Entonces Micer Baard dijo en voz tan baja que solamente podían oírle los que se sentaban junto a él:
—No creo que esto sea un tema para bromear. Erlend podía casarse como quisiera. Yo, Erlend, te apoyé ante Lavrans Bjoergulfssoen.
—Sí, y puedo decir que fue una solemne tontería por tu parte, mi querido Baard —contestó Erlend en voz alta y vibrante—. No puedo comprender aún que fueras tan loco. Porque tú también me conoces sobradamente.
Pero Munan había perdido todo control y prosiguió:
—Pues bien, voy a deciros por qué me parece divertido. ¿Te acuerdas de lo que contestaste, Baard, cuando vine a verte para decirte que teníamos que ayudar a Erlend a casarse? Pues bien, voy a decírselo. Erlend debe saber lo que pensabas de mí. Yo te dije: «Hay esto y lo otro entre ellos, y si no consigue a Cristina, sólo Dios y la Virgen María saben la cantidad de locuras que pueden esperarse de ambos». Entonces tú me preguntaste si el motivo por el cual quería verle por fin casado con la joven en cuestión era porque yo la sospechara estéril, ya que durante tanto tiempo así lo parecía. Pero yo creo que vosotros me conocéis y sabéis que soy un pariente fiel con los míos…
Tal era su emoción que se le saltaron las lágrimas.
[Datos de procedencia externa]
(** * frugal: pointer bitmaps, dead-code elimination and linking

    A shallow embedding of three pieces of the frugal runtime:
    - [internal/rt/stackmap.go]: [Bitmap], [StackMap], [StackMapBuilder];
    - the SSA pass [TDCE] (trivial dead-code elimination);
    - the encoder's [Link] / [SetLinker] pair.

    Go's [int] is [Z]; the [int32] header fields of a [StackMap] are [Z]
    with the conversion's wrap-around written out; a [byte] is a [Z]
    reduced modulo 256; a run-time panic is a value of [result]. *)

From Stdlib Require Import ZArith Lia Bool.
From stdpp Require Import base decidable list gmap strings.

Local Open Scope Z_scope.

(** ** Panics

    Go code either returns or panics.  The explicit [panic(...)] of
    [Bitmap.Set] and the run-time errors of indexing and shifting (index
    out of range, negative shift amount) are kept apart. *)

Inductive panic : Type :=
| invalid_bit_position
| runtime_error.

Inductive result (A : Type) : Type :=
| Ok (a : A)
| Panic (p : panic).

Arguments Ok {A} a.
Arguments Panic {A} p.

(** A panic aborts whatever follows it. *)
#[global] Instance result_bind : MBind result :=
  fun A B (k : A -> result B) (r : result A) =>
    match r with
    | Ok a => k a
    | Panic p => Panic p
    end.

Definition panics {A : Type} (r : result A) : Prop := exists p, r = Panic p.

(** The length of a slice, as Go's [len] returns it. *)
Definition len {A : Type} (l : list A) : Z := Z.of_nat (length l).

(** Conversions to fixed-width integers. *)
Definition uint8 (z : Z) : Z := z mod 2 ^ 8.
Definition int32 (z : Z) : Z := (z + 2 ^ 31) mod 2 ^ 32 - 2 ^ 31.

(** ** Bitmap *)

Module Bitmap.

Record t : Type := mk { N : Z; B : list Z }.

Definition empty : t := {| N := 0; B := [] |}.

(** [func (self *Bitmap) grow()] *)
Definition grow (self : t) : t :=
  if N self >=? len (B self) * 8
  then {| N := N self; B := B self ++ [0] |}
  else self.

(** [func (self *Bitmap) mark(i int, bv int)].  [i / 8] and [i % 8]
    truncate towards zero.  Indexing outside the slice and shifting by a
    negative amount are run-time errors; which of the two is reported
    when both apply is not observable here. *)
Definition mark (i bv : Z) (self : t) : result t :=
  let k := Z.quot i 8 in
  let s := Z.rem i 8 in
  if (k <? 0) || (k >=? len (B self)) then Panic runtime_error
  else if s <? 0 then Panic runtime_error
  else
    let x := nth (Z.to_nat k) (B self) 0 in
    let m := uint8 (Z.shiftl 1 s) in
    let y := if bv =? 0 then uint8 (Z.land x (Z.lnot m)) else uint8 (Z.lor x m) in
    Ok {| N := N self; B := <[Z.to_nat k := y]> (B self) |}.

(** [func (self *Bitmap) Set(i int, bv int)] *)
Definition Set_ (i bv : Z) (self : t) : result t :=
  if i >=? N self then Panic invalid_bit_position else mark i bv self.

(** [func (self *Bitmap) Append(bv int)] *)
Definition Append (bv : Z) (self : t) : result t :=
  let self := grow self in
  self ← mark (N self) bv self;
  Ok {| N := N self + 1; B := B self |}.
(** On a working day exactly one variable is 1 and the extraction loop
    finds it. *)
Lemma working_day_shift (e d : nat) :
  (e < E)%nat -> (d < D)%nat -> off_at off e d <> 1 ->
  exists s,
    (s < num_shifts)%nat /\
    val (x e d s) = 1 /\
    (forall s', (s' < num_shifts)%nat -> s' <> s -> val (x e d s') = 0) /\
    assigned_s val e d = Some (Z.of_nat s + 1).
Proof.
  intros He Hd Hoff.
  pose proof (daily_assignment_holds e d He Hd) as Hsum.
  apply Z.eqb_neq in Hoff. rewrite Hoff in Hsum.
  assert (H0 := x_bool e d 0%nat He Hd ltac:(unfold num_shifts; lia)).
  assert (H1 := x_bool e d 1%nat He Hd ltac:(unfold num_shifts; lia)).
  assert (H2 := x_bool e d 2%nat He Hd ltac:(unfold num_shifts; lia)).
  assert (Hcase : (val (x e d 0) = 1 /\ val (x e d 1) = 0 /\ val (x e d 2) = 0)
               \/ (val (x e d 0) = 0 /\ val (x e d 1) = 1 /\ val (x e d 2) = 0)
               \/ (val (x e d 0) = 0 /\ val (x e d 1) = 0 /\ val (x e d 2) = 1))
    by lia.
  unfold assigned_s. cbn [seq num_shifts find].
  destruct Hcase as [[V0 [V1 V2]] | [[V0 [V1 V2]] | [V0 [V1 V2]]]].
  - exists 0%nat. rewrite V0. cbn.
    split; [unfold num_shifts; lia | split; [reflexivity | split; [| reflexivity]]].
    intros s' Hs' Hne. destruct (shift_cases s' Hs') as [-> | [-> | ->]]; congruence.
  - exists 1%nat. rewrite V0, V1. cbn.
    split; [unfold num_shifts; lia | split; [reflexivity | split; [| reflexivity]]].
    intros s' Hs' Hne. destruct (shift_cases s' Hs') as [-> | [-> | ->]]; congruence.
  - exists 2%nat. rewrite V0, V1, V2. cbn.
    split; [unfold num_shifts; lia | split; [reflexivity | split; [| reflexivity]]].
    intros s' Hs' Hne. destruct (shift_cases s' Hs') as [-> | [-> | ->]]; congruence.
Qed.
(** * socialbot: the multi-platform posting coordinator

    A shallow embedding of [post_manager.py] (class [PostManager]) together
    with the parts of [llm_generator.py], [post_to_twitter.py],
    [post_to_linkedin.py], [post_to_reddit.py], [utils.py] and [config.py]
    that it drives.

    Python values are modelled as follows.
    - [str] is [string]; [len], slicing and [in] are the functions of the
      section "Python strings" below.
    - A [dict] is an insertion-ordered association list with unique keys,
      read with [dict_get] and updated with [dict_set].
    - Code that calls the outside world (the language model, the three
      remote platforms, the SQLite log) runs in the monad [M]: it threads a
      state made of the trace of calls issued so far and a clock, and ends
      by returning, by raising a Python exception, or by never returning. *)

From Stdlib Require Import String Ascii List Bool Arith PeanoNat Lia.
From Stdlib Require Import DecimalString Permutation.
Import ListNotations.

Open Scope string_scope.
Open Scope list_scope.

Infix "+++" := String.append (right associativity, at level 60).

(* ------------------------------------------------------------------ *)
(** ** Python strings *)

(** [len(s)], counted in the characters of the embedding.  Python counts
    the code points of a [str]; the two agree on ASCII text, and the
    statements below hold for every string of the embedding. *)
Definition len (s : string) : nat := String.length s.

(** [s[:n]]. *)
Definition slice_to (n : nat) (s : string) : string := substring 0 n s.

(** [k in s] for two strings: [k] occurs in [s] as a contiguous run. *)
Fixpoint str_in (k s : string) : bool :=
  prefix k s ||
  match s with
  | EmptyString => false
  | String _ s' => str_in k s'
  end.

(** Truth value of a string: only the empty string is false. *)
Definition truthy (s : string) : bool := negb (s =? "").

(** Truth value of an [Optional[str]]. *)
Definition truthy_opt (c : option string) : bool :=
  match c with
  | Some s => truthy s
  | None => false
  end.

(** [str(n)] for a non-negative integer. *)
Definition str_of_nat (n : nat) : string :=
  NilEmpty.string_of_uint (Nat.to_uint n).
(** The step that all the inductions below take: one turn of the loop
    from two worlds with the same file system. *)
Lemma visit_twice root x items (w1 w2 : world) :
  fs w1 = fs w2 ->
  orderly root (fs w1) (x :: items) ->
  exists n k upd evs,
    (upd <> None -> chosen root (fs w1) x = true) /\
    orderly root (put (resolve (fs w1) x) upd (fs w1)) items /\
    same_shape (fs w1) (put (resolve (fs w1) x) upd (fs w1)) /\
    forall c,
      visit decode encode root x c w1
      = (Ret (bump n k c),
         World (put (resolve (fs w1) x) upd (fs w1)) (trace w1 ++ evs)) /\
      visit decode encode root x c w2
      = (Ret (bump n k c),
         World (put (resolve (fs w1) x) upd (fs w1)) (trace w2 ++ evs)).
Proof.
  intros Hfs Ho. pose proof Ho as (_ & Hb & _).
  destruct (Hb x) as [Hbelow Hden]; [by left|].
  destruct (visit_effect root x w1 Hbelow Hden) as (n & k & upd & evs & _ & _ & Hupd & Hv).
  exists n, k, upd, evs.
  assert (upd <> None -> chosen root (fs w1) x = true) as Hc.
  { intros Hne. destruct (chosen root (fs w1) x); [reflexivity|].
    by destruct Hne; apply Hupd. }
  assert (same_shape (fs w1) (put (resolve (fs w1) x) upd (fs w1))) as Hshape.
  { apply put_same_shape. intros Hne. by apply (chosen_target root), Hc. }
  split; [exact Hc|]. split.
  { eapply orderly_same_shape; [exact Hshape|]. by eapply orderly_tail. }
  split; [exact Hshape|].
  intros c. split.
  - by apply Hv; [apply same_shape_refl|].
  - rewrite (Hv c w2); [by rewrite <- Hfs| |]; by rewrite <- Hfs.
Qed.
(** * dso-date-shifter: the date shifting pipeline of [main.py]

    The development embeds [shift_date] and the transformation loop of
    [process_file] together with the library operations they rest on:
    [re.findall] for the fixed date pattern, [str.replace],
    [datetime.strptime], [datetime + timedelta] and [datetime.strftime].

    The library operations follow CPython ([Lib/_strptime.py] for parsing,
    [Lib/_pydatetime.py] for the calendar), on the directives [%Y], [%m],
    [%d], [%y] and [%%] and on literal text.

    Text is modelled as a list of Latin-1 code points (type [ascii]); on
    these, the regular expression class [\d] is exactly [0-9].  Text with
    characters beyond U+00FF is outside the model, and so are the decimal
    digits of other scripts, which [\d] and [int] accept as well.  Integers
    are unbounded ([Z]), as Python's are.

    The file system and [chardet] are an environment of [process_file]:
    what opening, reading, detecting and writing answer, an exception
    included, is given to the model ([file_io]); [os.path] is that of a
    POSIX system. *)

From Stdlib Require Import ZArith Bool Ascii String List Lia.
Import ListNotations.
Open Scope Z_scope.

(** ** Text *)

Definition text := list ascii.

Definition lit (s : string) : text := list_ascii_of_string s.

Definition code (c : ascii) : Z := Z.of_N (N_of_ascii c).

(** [\d] on Latin-1 text: of the decimal digits of Unicode (category Nd),
    which [\d] matches in a [str] pattern and [int] converts, only [0-9] lie
    in Latin-1. *)
Definition is_digit (c : ascii) : bool :=
  (48 <=? code c) && (code c <=? 57).
(** C7, amended.  The extraction returns the number at the leftmost
    match of the [CGPA] pattern and, only when that pattern matches
    nowhere, the number at the leftmost match of the [GPA] pattern.  The
    number is the float read from the group, the binary64 number nearest
    to what is written; it is divided by 10 as a float when it exceeds 10
    and kept when it is at most 10.  So the texts ending in 92 and 7.5
    give the floats 9.2 and 7.5, and 10.0000000000000001, which reads as
    10.0, is kept.  When neither pattern matches anywhere the CGPA is
    absent. *)
Theorem extract_cgpa_by_pattern_priority (text : string) :
  (forall i g, leftmost_pattern "CGPA" text i g ->
     _extract_cgpa text = Some (scale_cgpa (float_of_decimal g))) /\
  (pattern_nowhere "CGPA" text ->
   forall i g, leftmost_pattern "GPA" text i g ->
     _extract_cgpa text = Some (scale_cgpa (float_of_decimal g))) /\
  (forall i g, leftmost_pattern_of_either text i g ->
     pattern_at "CGPA" text i g \/ pattern_nowhere "CGPA" text ->
     _extract_cgpa text = Some (scale_cgpa (float_of_decimal g))) /\
  (pattern_nowhere "CGPA" text -> pattern_nowhere "GPA" text ->
     _extract_cgpa text = None) /\
  (_extract_cgpa text = None ->
     pattern_nowhere "CGPA" text /\ pattern_nowhere "GPA" text) /\
  (forall v, _extract_cgpa text = Some v ->
     exists kw i g,
       leftmost_pattern kw text i g /\
       v = scale_cgpa (float_of_decimal g) /\
       (kw = "CGPA" \/ kw = "GPA" /\ pattern_nowhere "CGPA" text)) /\
  (forall g, float_of_decimal g = round_double (decimal_value g)) /\
  (forall v, (10 < v -> scale_cgpa v = float_div v 10) /\
             (v <= 10 -> scale_cgpa v = v)) /\
  (exists v, _extract_cgpa "CGPA: 92" = Some v /\
             v == float_of_decimal "9.2" /\
             Qabs (v - 9.2) <= 1 # 1000000000000000) /\
  (exists v, _extract_cgpa "CGPA: 7.5" = Some v /\ v == 7.5) /\
  (exists v, _extract_cgpa "CGPA: 10.0000000000000001" = Some v /\ v == 10).
Proof.
  assert (P1 : forall i g, leftmost_pattern "CGPA" text i g ->
               _extract_cgpa text = Some (scale_cgpa (float_of_decimal g))).
  { intros i g L. apply extract_cgpa_cgpa_first.
    apply (re_search_leftmost _ _ i). now apply leftmost_match_pattern. }
  assert (P2 : pattern_nowhere "CGPA" text ->
               forall i g, leftmost_pattern "GPA" text i g ->
               _extract_cgpa text = Some (scale_cgpa (float_of_decimal g))).
  { intros N i g L. apply extract_cgpa_gpa_second.
    - now apply re_search_none, no_match_pattern.
    - apply (re_search_leftmost _ _ i). now apply leftmost_match_pattern. }
  split; [exact P1 |]. split; [exact P2 |].
  split; [| split; [| split; [| split; [| split; [| split]]]]].
  - intros i g [M L] [C | N].
    + apply (P1 i). split; [exact C |]. intros j Hj. now apply L.
    + apply (P2 N i). split.
      * destruct M as [M | M]; [| exact M]. now elim (N i g).
      * intros j Hj. now apply L.
  - intros N1 N2. apply no_match_pattern, re_search_none in N1, N2.
    unfold _extract_cgpa, patterns. cbn [first_pattern].
    now rewrite N1, N2.
  - unfold _extract_cgpa, patterns. cbn [first_pattern].
    destruct (re_search "CGPA" text) eqn:E1; [discriminate |].
    destruct (re_search "GPA" text) eqn:E2; [discriminate |].
    intros _. split; now apply no_match_pattern, re_search_none.
  - intros v. unfold _extract_cgpa, patterns. cbn [first_pattern].
    destruct (re_search "CGPA" text) as [g|] eqn:E1.
    + intros [= <-]. destruct (re_search_some _ _ _ E1) as [i L].
      apply leftmost_match_pattern in L.
      exists "CGPA", i, g. auto.
    + destruct (re_search "GPA" text) as [g|] eqn:E2; [| discriminate].
      intros [= <-]. destruct (re_search_some _ _ _ E2) as [i L].
      apply leftmost_match_pattern in L.
      exists "GPA", i, g. apply re_search_none, no_match_pattern in E1. auto.
  - reflexivity.
  - intros v. unfold scale_cgpa. split; intros Hv.
    + apply Qlt_not_le in Hv. rewrite <- Qleb_true in Hv.
      apply not_true_is_false in Hv. now rewrite Hv.
    + apply Qleb_true in Hv. now rewrite Hv.
  - split; [| split].
    + eexists. split; [vm_compute; reflexivity |].
      split; [reflexivity | vm_compute; discriminate].
    + eexists. split; [vm_compute; reflexivity | reflexivity].
    + eexists. split; [vm_compute; reflexivity | reflexivity].
Qed.

Lemma extract_cgpa_by_pattern_priority_witness :
  leftmost_pattern "CGPA" "CGPA: 92" 0 "92" /\
  _extract_cgpa "CGPA: 92" = Some (scale_cgpa (float_of_decimal "92")).
Proof.
  assert (L : leftmost_pattern "CGPA" "CGPA: 92" 0 "92").
  { split; [apply matches_at_pattern; reflexivity | intros j Hj; lia]. }
  split; [exact L |].
  exact (proj1 (extract_cgpa_by_pattern_priority "CGPA: 92") O "92" L).
Defined.

Local Close Scope string_scope.

(** ** Further properties of the extraction *)

Local Open Scope string_scope.

Lemma lower_char_idem (c : ascii) : lower_char (lower_char c) = lower_char c.
Proof. destruct c as [[] [] [] [] [] [] [] []]; reflexivity. Qed.

Lemma is_digit_lower_char (c : ascii) : is_digit (lower_char c) = is_digit c.
Proof. destruct c as [[] [] [] [] [] [] [] []]; reflexivity. Qed.

Lemma is_sep_lower_char (c : ascii) : is_sep (lower_char c) = is_sep c.
Proof. destruct c as [[] [] [] [] [] [] [] []]; reflexivity. Qed.

Lemma lower_char_digit (c : ascii) : is_digit c = true -> lower_char c = c.
Proof. destruct c as [[] [] [] [] [] [] [] []]; (reflexivity || discriminate). Qed.

Lemma lower_idem (s : string) : lower (lower s) = lower s.
Proof.
  induction s as [|c s IH]; cbn [lower]; [reflexivity |].
  now rewrite lower_char_idem, IH.
Qed.

Lemma lower_app (a b : string) : lower (a ++ b) = lower a ++ lower b.
Proof.
  induction a as [|c a IH]; cbn [lower append]; [reflexivity |].
  now rewrite IH.
Qed.

Lemma lower_all_digits (s : string) : all_digits s = true -> lower s = s.
Proof.
  induction s as [|c s IH]; cbn [all_digits lower]; [reflexivity |].
  intros H. apply andb_true_iff in H as [Hc Hs].
  now rewrite (lower_char_digit c Hc), IH.
Qed.

(** The two parts of a greedy run. *)
Lemma span_app (p : ascii -> bool) (s : string) :
  s = fst (span p s) ++ snd (span p s).
Proof.
  induction s as [|c s IH]; cbn [span]; [reflexivity |].
  destruct (p c); [| reflexivity].
  destruct (span p s) as [run rest]. cbn [fst snd append] in *. now rewrite <- IH.
Qed.

Lemma span_digits (s : string) : all_digits (fst (span is_digit s)) = true.
Proof.
  induction s as [|c s IH]; cbn [span]; [reflexivity |].
  destruct (is_digit c) eqn:E; [| reflexivity].
  destruct (span is_digit s) as [run rest]. cbn [fst all_digits] in *.
  now rewrite E, IH.
Qed.

Lemma span_lower (p : ascii -> bool) (s : string) :
  (forall c, p (lower_char c) = p c) ->
  span p (lower s) = (lower (fst (span p s)), lower (snd (span p s))).
Proof.
  intros Hp. induction s as [|c s IH]; cbn [span lower]; [reflexivity |].
  rewrite Hp. destruct (p c); [| reflexivity].
  rewrite IH. destruct (span p s) as [run rest]. reflexivity.
Qed.

Lemma match_number_lower (s : string) :
  match_number (lower s) = match_number s.
Proof.
  unfold match_number. rewrite (span_lower is_digit s is_digit_lower_char).
  pose proof (span_digits s) as D.
  destruct (span is_digit s) as [ip rest]. cbn [fst snd] in *.
  rewrite (lower_all_digits ip D).
  destruct ip as [|d ip]; [reflexivity |].
  destruct rest as [|c rest]; [reflexivity |]. cbn [lower].
  rewrite (span_lower is_digit rest is_digit_lower_char).
  pose proof (span_digits rest) as D'.
  destruct (span is_digit rest) as [fp rest']. cbn [fst snd] in *.
  rewrite (lower_all_digits fp D').
  destruct c as [[] [] [] [] [] [] [] []]; reflexivity.
Qed.

Lemma match_keyword_lower (kw s : string) :
  match_keyword kw (lower s) =
  match match_keyword kw s with
  | Some rest => Some (lower rest)
  | None => None
  end.
Proof.
  revert s. induction kw as [|k kw IH]; intros s; [reflexivity |].
  destruct s as [|c s]; [reflexivity |]. cbn [lower match_keyword].
  rewrite lower_char_idem.
  destruct (Ascii.eqb (lower_char k) (lower_char c)); [apply IH | reflexivity].
Qed.

Lemma match_here_lower (kw s : string) :
  match_here kw (lower s) = match_here kw s.
Proof.
  unfold match_here. rewrite match_keyword_lower.
  destruct (match_keyword kw s) as [rest|]; [| reflexivity].
  rewrite (span_lower is_sep rest is_sep_lower_char).
  destruct (span is_sep rest) as [run rest']. cbn [fst snd].
  apply match_number_lower.
Qed.

Lemma re_search_lower (kw s : string) :
  re_search kw (lower s) = re_search kw s.
Proof.
  induction s as [|c s IH].
  - reflexivity.
  - cbn [lower re_search].
    change (String (lower_char c) (lower s)) with (lower (String c s)).
    rewrite match_here_lower.
    destruct (match_here kw (String c s)); [reflexivity | exact IH].
Qed.

(** X1.  The extraction does not see the case of the text: the lowered
    text has the same CGPA, skills and signals. *)
Theorem extract_features_lower (text : string) :
  extract_features (lower text) = extract_features text.
Proof.
  unfold extract_features, _has_keyword, _extract_skills, _extract_cgpa, patterns.
  cbn [first_pattern]. rewrite lower_idem, !re_search_lower. reflexivity.
Qed.

(** *** Substrings *)

Lemma prefix_spec (sub text : string) :
  String.prefix sub text = true <-> exists post, text = sub ++ post.
Proof.
  revert text. induction sub as [|a sub IH]; intros text.
  - split; [intros _; now exists text | intros _; now destruct text].
  - destruct text as [|b text]; cbn [String.prefix append].
    + split; [discriminate | intros [post H]; discriminate].
    + destruct (ascii_dec a b) as [-> | N].
      * rewrite IH. split; intros [post H]; exists post; congruence.
      * split; [discriminate | intros [post H]; congruence].
Qed.

(** [sub in text] holds exactly when [text] is some [pre + sub + post]. *)
Lemma contains_spec (sub text : string) :
  contains sub text = true <-> exists pre post, text = pre ++ sub ++ post.
Proof.
  induction text as [|c text IH]; cbn [contains]; rewrite orb_true_iff, prefix_spec.
  - split.
    + intros [[post H] | H]; [| discriminate]. now exists "", post.
    + intros (pre & post & H). left. destruct pre as [|? ?]; [| discriminate].
      now exists post.
  - rewrite IH. split.
    + intros [[post H] | (pre & post & H)].
      * now exists "", post.
      * exists (String c pre), post. cbn [append]. now rewrite H.
    + intros (pre & post & H). destruct pre as [|c' pre].
      * left. now exists post.
      * right. cbn [append] in H. injection H as _ H. now exists pre, post.
Qed.

Lemma append_assoc (a b c : string) : (a ++ b) ++ c = a ++ b ++ c.
Proof. induction a as [|x a IH]; cbn [append]; [reflexivity | now rewrite IH]. Qed.

Lemma contains_embedded (sub pre text post : string) :
  contains sub text = true -> contains sub (pre ++ text ++ post) = true.
Proof.
  rewrite !contains_spec. intros (a & b & ->).
  exists (pre ++ a), (b ++ post). now rewrite !append_assoc.
Qed.

Lemma contains_trans (a b text : string) :
  contains a b = true -> contains b text = true -> contains a text = true.
Proof.
  rewrite (contains_spec a b), (contains_spec b text). intros (p & q & ->) (pre & post & ->).
  apply contains_embedded. apply contains_embedded. apply contains_spec.
  exists "", "". cbn [append]. clear. induction a as [|x a IH]; cbn [append]; congruence.
Qed.
(** The value of a floating-point operation whose exact result is [x]:
    the double nearest to [x], the even one of two nearest.  A double
    has 53 bits, scaled by a power of two that is not below [2 ** -1074].
    Overflow is left out: the readings of a clock are far from it. *)
Definition double (x : Q) : Q :=
  if Qeq_bool x 0 then 0%Q
  else
    let e := Z.max (-1074) (ilog2 (Qabs x) - 52) in
    (inject_Z (round_half_even (x / 2 ^ e)) * 2 ^ e)%Q.

(** ** [SimpleCache.get] and [SimpleCache.set], on the module-level cache *)

Definition cache_get (w : World) (key : string) : M val :=
  modify (add_event Call_cache_get) ;;
  s <- get_state ;;
  match store_get key (_store (cache s)) with
  | None => ret VNone
  | Some (value, timestamp) =>
      now <- time_time w ;;
      if Qltb (inject_Z (_ttl (cache s))) (now - timestamp) then
        modify (set_store (store_del key (_store (cache s)))) ;;
        ret VNone
      else copy_if_dict value
  end.

Definition cache_set (w : World) (key : string) (value : val) : M unit :=
  modify (add_event Call_cache_set) ;;
  s <- get_state ;;
  when (1000 <? Z.of_nat (length (_store (cache s))))
       (let sorted_items := sorted_by_time (_store (cache s)) in
        modify (set_store (evict (firstn 100 sorted_items) (_store (cache s))))) ;;
  copy <- copy_if_dict value ;;
  now <- time_time w ;;
  s' <- get_state ;;
  modify (set_store (store_put key (copy, now) (_store (cache s')))).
—Que Dios y todos los santos sean testigos de que jamás deseé tus bienes, querido primo; y, por lo demás, entre Husaby y yo está todavía Gunnulf. Y yo te contesté, Baard, y te consta, que al primer hijo que tuviera Cristina le regalaría mi puñal de mango de oro con su vaina de hueso de ballena. ¡Toma, aquí lo tienes! —exclamó llorando y tirando la espléndida arma a Cristina por encima de la mesa—. Si esta vez no es un hijo, lo será sin duda alguna el año próximo…
Lágrimas de vergüenza y de rabia resbalaron por las mejillas ardientes de Cristina y tuvo que hacer un esfuerzo para no sollozar. Sin embargo, las dos forasteras comían tranquilamente como mujeres acostumbradas a semejantes situaciones violentas. Erlend murmuró que debía aceptar el puñal… «si no, Munan no terminará en toda la noche».
—Después de todo, me encanta que haya ocurrido así por tu padre —prosiguió Munan—. Verá que se precipitó en responder de tu seriedad y decencia. ¡Vaya orgullo que tenía Lavrans…! No éramos bastante buenos para él, nosotros, y tú demasiado delicada y pura para poder soportar a un hombre como Erlend en tu cama. Al oírle, parecía como si tú no hicieras otra cosa durante la noche que cantar en un coro de religiosas. Y yo le dije: «Mi querido Lavrans, vuestra hija es una joven bella, y llena de vida, y las noches de invierno son largas y frías en vuestro país…».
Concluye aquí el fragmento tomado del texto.